(** Serve one call at clock reading [now]; [oid] is the identifier the
    store generates if the call inserts a document. *)
Definition serve (c : Call) (now : Z) (oid : string) : M unit :=
  match c with
  | POST_auth_register payload => void (register payload now oid)
  | POST_auth_login payload => void (login payload now)
  | POST_providers_apply creds payload =>
      authenticated creds now (fun user => provider_apply payload user now oid)
  | POST_providers_status creds payload =>
      authenticated creds now
        (fun user => provider_status payload user now oid)
  | GET_providers_nearby _ _ _ _ => read_only
  | POST_requests creds payload =>
      authenticated creds now (fun user => create_request payload user now oid)
  | GET_requests creds => authenticated creds now (fun _ => read_only)
  | POST_requests_status creds request_id status =>
      authenticated creds now
        (fun user => update_request_status request_id status user now)
  | POST_payments_intent creds payload =>
      authenticated creds now
        (fun user => create_payment_intent payload user now oid)
  | POST_payments_webhook intent_id status =>
      payments_webhook intent_id status now
  | POST_notifications_register creds token platform =>
      authenticated creds now
        (fun user => register_fcm_token token platform user now oid)
  | POST_notifications_send creds =>
      authenticated creds now (fun _ => read_only)
  | POST_reviews creds request_id provider_id rating comment =>
      authenticated creds now
        (fun user =>
           post_review request_id provider_id rating comment user now oid)
  | POST_disputes creds request_id reason details =>
      authenticated creds now
        (fun user => raise_dispute request_id reason details user now oid)
  | GET_admin_overview creds => authenticated creds now (fun _ => read_only)
  | GET_admin_applications creds =>
      authenticated creds now (fun _ => read_only)
  | POST_admin_applications_status creds app_id approve =>
      authenticated creds now
        (fun user =>
           admin_set_application_status app_id approve user now oid)
  | GET_root | GET_schema | GET_test => read_only
  end.

(** The store after a sequence of calls, each with its clock reading and
    generated identifier. *)
Fixpoint serve_all (calls : list (Call * Z * string)) (db : DB) : DB :=
  match calls with
  | [] => db
  | (c, now, oid) :: rest => serve_all rest (snd (serve c now oid db))
  end.

(** *** Concurrent handlers

    FastAPI runs handlers declared with [def] on a thread pool, so two
    calls of [create_request] interleave at the granularity of their
    database operations.  A running call is at one of these points. *)
Inductive CreateRequestPoint : Type :=
| at_start
| inserted (req_id : string)
| queried (req_id : string) (nearby : list Nearby.t)
| request_assigned (req_id : string) (chosen : Nearby.t)
| returned (r : Response CreateRequestResponse).

(** One database operation of [create_request]: the insert of line 265,
    the query of line 267, the write of line 270, the write of line 271. *)
Definition create_request_step (payload : RequestCreateDTO)
    (user : Doc User.t) (now : Z) (oid : string)
    (pt : CreateRequestPoint) (db : DB) : CreateRequestPoint * DB :=
  match pt with
  | at_start =>
      if negb (role_eqb (User.role (body user)) motorist)
      then (returned (HTTPException 403 "Only motorists can create requests"),
            db)
      else
        (inserted oid,
         snd (create_document on_servicerequest oid now
                (request_doc payload user) db))
  | inserted req_id =>
      (queried req_id
         (providers_nearby (pickup_lat payload) (pickup_lng payload)
            (Some (rc_service_type payload)) default_radius_km db),
       db)
  | queried req_id [] =>
      (returned (Ok {| request_id := req_id; match_ := None |}), db)
  | queried req_id (chosen :: _) =>
      (request_assigned req_id chosen, snd (assign_request req_id chosen db))
  | request_assigned req_id chosen =>
      (returned
         (Ok {| request_id := req_id;
                match_ := Some {| match_provider_id := Nearby.user_id chosen;
                                  eta_min := eta_of chosen |} |}),
       snd (mark_busy chosen db))
  | returned r => (returned r, db)
  end.

(** The arguments of one call of [create_request]. *)
Record CreateRequestCall : Type := {
  call_payload : RequestCreateDTO;
  call_user : Doc User.t;
  call_now : Z;
  call_oid : string
}.

Definition step_call (c : CreateRequestCall)
    : CreateRequestPoint -> DB -> CreateRequestPoint * DB :=
  create_request_step (call_payload c) (call_user c) (call_now c)
    (call_oid c).

(** Two calls in flight over one store. *)
Record Race : Type := {
  first_point : CreateRequestPoint;
  second_point : CreateRequestPoint;
  store : DB
}.

(** The scheduler lets the first ([true]) or the second ([false]) call
    perform its next database operation. *)
Definition race_step (c1 c2 : CreateRequestCall) (s : Race) (first : bool)
    : Race :=
  if first
  then let (pt, db) := step_call c1 (first_point s) (store s) in
       {| first_point := pt; second_point := second_point s; store := db |}
  else let (pt, db) := step_call c2 (second_point s) (store s) in
       {| first_point := first_point s; second_point := pt; store := db |}.

Definition run_schedule (c1 c2 : CreateRequestCall) (schedule : list bool)
    (db : DB) : Race :=
  fold_left (race_step c1 c2) schedule
    {| first_point := at_start; second_point := at_start; store := db |}.

(** The requests of the store that are assigned to provider [p]. *)
Definition assigned_to (p : string) (db : DB)
    : list (Doc Servicerequest.t) :=
  filter (fun d =>
            match Servicerequest.status (body d) with
            | Servicerequest.assigned =>
                option_string_eqb (Servicerequest.provider_id (body d))
                  (Some p)
            | _ => false
            end)
    (db_servicerequest db).

(** [n] database operations of one call, without interruption. *)
Fixpoint run_steps (c : CreateRequestCall) (n : nat)
    (pt : CreateRequestPoint) (db : DB) : CreateRequestPoint * DB :=
  match n with
  | O => (pt, db)
  | S n' =>
      let (pt', db') := step_call c pt db in
      run_steps c n' pt' db'
  end.

(** A call, run as a whole. *)
Definition run_call (c : CreateRequestCall) : M CreateRequestResponse :=
  create_request (call_payload c) (call_user c) (call_now c) (call_oid c).

(** The first call runs to its end, then the second. *)
Definition one_after_the_other : list bool :=
  [true; true; true; true; false; false; false; false].

(** Both calls insert and query before either writes a match. *)
Definition both_query_first : list bool :=
  [true; true; false; false; true; true; false; false].

End API.

(** ** The ownership test, in one piece *)

Section Ownership.
Context {F : PyFloat}.

(** The ownership test of [update_request_status]: what lets [user] pass
    for request [req]. *)
Definition may_update (user : Doc User.t) (req : Doc Servicerequest.t)
    : bool :=
  match User.role (body user) with
  | provider => in_caller_ids (Servicerequest.provider_id (body req)) user
  | motorist =>
      in_caller_ids (Some (Servicerequest.motorist_id (body req))) user
  | admin => true
  end.

End Ownership.

(** ** Assignments are kept *)

Section Assignments.
Context {F : PyFloat}.

(** From collection [c] to collection [c']: every request that has a
    [provider_id] is still there, at its place and under its [_id], and
    still has one. *)
Definition keeps_providers (c c' : list (Doc Servicerequest.t)) : Prop :=
  forall i d,
    nth_error c i = Some d ->
    Servicerequest.provider_id (body d) <> None ->
    exists d',
      nth_error c' i = Some d'
      /\ _id d' = _id d
      /\ Servicerequest.provider_id (body d') <> None.

(** A handler that keeps the assignments, whatever the store. *)
Definition preserving {A : Type} (m : M A) : Prop :=
  forall db,
    keeps_providers (db_servicerequest db) (db_servicerequest (snd (m db))).

End Assignments.

(** ** What the nearby query is specified to return *)

Section NearbySpec.
Context {F : PyFloat}.

Definition services (p : Doc Providerprofile.t) : list string :=
  match Providerprofile.service_types (body p) with
  | Some l => l
  | None => []
  end.

(** The recorded coordinate of a profile, when it has both parts. *)
Definition position (p : Doc Providerprofile.t) : option LocationDTO :=
  match Providerprofile.lat (body p), Providerprofile.lng (body p) with
  | Some plat, Some plng => Some {| lat := plat; lng := plng |}
  | _, _ => None
  end.

(** The entry returned for a profile: its distance is rounded. *)
Definition nearby_view (origin : LocationDTO) (p : Doc Providerprofile.t)
    : list Nearby.t :=
  match position p with
  | Some loc =>
      [ {| Nearby.user_id := Providerprofile.user_id (body p);
           Nearby.lat := lat loc;
           Nearby.lng := lng loc;
           Nearby.distance_km := round2 (distance_km origin loc) |} ]
  | None => []
  end.

(** Within the radius, by the unrounded distance. *)
Definition within (origin : LocationDTO) (radius_km : float)
    (p : Doc Providerprofile.t) : bool :=
  match position p with
  | Some loc => (distance_km origin loc <=? radius_km)%fl
  | None => false
  end.


(** The capability filter of the code: an empty service type counts as
    absent. *)
Definition serves (service_type : option string)
    (p : Doc Providerprofile.t) : bool :=
  match service_type with
  | Some st => (st =? "")%string || str_in st (services p)
  | None => true
  end.

(** The entries of the eligible profiles, in the order of the scan. *)
Definition selected (serves_filter : option string -> Doc Providerprofile.t -> bool)
    (origin : LocationDTO) (service_type : option string) (radius_km : float)
    (profiles : list (Doc Providerprofile.t)) : list Nearby.t :=
  flat_map (nearby_view origin)
    (filter (fun p => is_online p && serves_filter service_type p
                      && within origin radius_km p) profiles).


End NearbySpec.

(** ** Listings *)

Section Listings.
Context {F : PyFloat}.

(** The cursor method [sort("created_at", -1)] of the driver. *)
Variable sort_created_at_desc : forall A : Type, list (Doc A) -> list (Doc A).

(** [it["id"] = it.get("id") or str(it.get("_id"))], on a returned
    dictionary. *)
Definition fill_id {A : Type} (it : Doc A) : Doc A :=
  set_id (or_str (id it) (_id it)) it.

(** The filter of [list_requests] for the role of the caller. *)
Definition visible_to (user : Doc User.t) (d : Doc Servicerequest.t) : bool :=
  match User.role (body user) with
  | motorist =>
      (Servicerequest.motorist_id (body d) =? caller_id user)%string
  | provider =>
      option_string_eqb (Servicerequest.provider_id (body d))
        (Some (caller_id user))
  | admin => true
  end.

(** [list_requests] (lines 277-288); the value of the ["items"] key. *)
Definition list_requests (user : Doc User.t) (db : DB)
    : list (Doc Servicerequest.t) :=
  let items :=
    sort_created_at_desc (find (visible_to user) (db_servicerequest db)) in
  map fill_id items.

(** [admin_list_applications] (lines 406-413). *)
Definition admin_list_applications (user : Doc User.t) (db : DB)
    : Response (list (Doc Providerapplication.t)) :=
  if negb (role_eqb (User.role (body user)) admin)
  then HTTPException 403 "Admins only"
  else
    let items :=
      sort_created_at_desc (find (fun _ => true) (db_providerapplication db))
    in
    Ok (map fill_id items).

End Listings.

(** ** How the store evolves *)

Section Evolution.
Context {F : PyFloat}.

(** From collection [c] to [c']: every document of [c] has a successor at
    the same place, related to it by [P], and documents may have been
    added at the end. *)
Definition grows {A : Type} (P : Doc A -> Doc A -> Prop)
    (c c' : list (Doc A)) : Prop :=
  exists kept added, c' = kept ++ added /\ Forall2 P c kept.

(** The same document but for the mirrored [id]. *)
Definition same_but_id {A : Type} (d d' : Doc A) : Prop :=
  _id d' = _id d /\ created_at d' = created_at d
  /\ updated_at d' = updated_at d /\ body d' = body d.

Definition same_application (d d' : Doc Providerapplication.t) : Prop :=
  _id d' = _id d /\ id d' = id d /\ created_at d' = created_at d
  /\ updated_at d' = updated_at d
  /\ Providerapplication.user_id (body d')
     = Providerapplication.user_id (body d)
  /\ Providerapplication.company_name (body d')
     = Providerapplication.company_name (body d)
  /\ Providerapplication.service_types (body d')
     = Providerapplication.service_types (body d)
  /\ Providerapplication.license_number (body d')
     = Providerapplication.license_number (body d)
  /\ Providerapplication.insurance_policy (body d')
     = Providerapplication.insurance_policy (body d)
  /\ Providerapplication.documents (body d')
     = Providerapplication.documents (body d).

Definition same_profile (d d' : Doc Providerprofile.t) : Prop :=
  _id d' = _id d /\ id d' = id d /\ created_at d' = created_at d
  /\ updated_at d' = updated_at d
  /\ Providerprofile.service_types (body d')
     = Providerprofile.service_types (body d).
_ _ _ _
## [Task details]
Working from the data above, extract solely the lines from the one containing "Some plat, Some" through the one containing "(Some (caller_id user))", exactly as they appear, both included.

## [Expected answer]
  | Some plat, Some plng => Some {| lat := plat; lng := plng |}
  | _, _ => None
  end.

(** The entry returned for a profile: its distance is rounded. *)
Definition nearby_view (origin : LocationDTO) (p : Doc Providerprofile.t)
    : list Nearby.t :=
  match position p with
  | Some loc =>
      [ {| Nearby.user_id := Providerprofile.user_id (body p);
           Nearby.lat := lat loc;
           Nearby.lng := lng loc;
           Nearby.distance_km := round2 (distance_km origin loc) |} ]
  | None => []
  end.

(** Within the radius, by the unrounded distance. *)
Definition within (origin : LocationDTO) (radius_km : float)
    (p : Doc Providerprofile.t) : bool :=
  match position p with
  | Some loc => (distance_km origin loc <=? radius_km)%fl
  | None => false
  end.


(** The capability filter of the code: an empty service type counts as
    absent. *)
Definition serves (service_type : option string)
    (p : Doc Providerprofile.t) : bool :=
  match service_type with
  | Some st => (st =? "")%string || str_in st (services p)
  | None => true
  end.

(** The entries of the eligible profiles, in the order of the scan. *)
Definition selected (serves_filter : option string -> Doc Providerprofile.t -> bool)
    (origin : LocationDTO) (service_type : option string) (radius_km : float)
    (profiles : list (Doc Providerprofile.t)) : list Nearby.t :=
  flat_map (nearby_view origin)
    (filter (fun p => is_online p && serves_filter service_type p
                      && within origin radius_km p) profiles).


End NearbySpec.

(** ** Listings *)

Section Listings.
Context {F : PyFloat}.

(** The cursor method [sort("created_at", -1)] of the driver. *)
Variable sort_created_at_desc : forall A : Type, list (Doc A) -> list (Doc A).

(** [it["id"] = it.get("id") or str(it.get("_id"))], on a returned
    dictionary. *)
Definition fill_id {A : Type} (it : Doc A) : Doc A :=
  set_id (or_str (id it) (_id it)) it.

(** The filter of [list_requests] for the role of the caller. *)
Definition visible_to (user : Doc User.t) (d : Doc Servicerequest.t) : bool :=
  match User.role (body user) with
  | motorist =>
      (Servicerequest.motorist_id (body d) =? caller_id user)%string
  | provider =>
      option_string_eqb (Servicerequest.provider_id (body d))
        (Some (caller_id user))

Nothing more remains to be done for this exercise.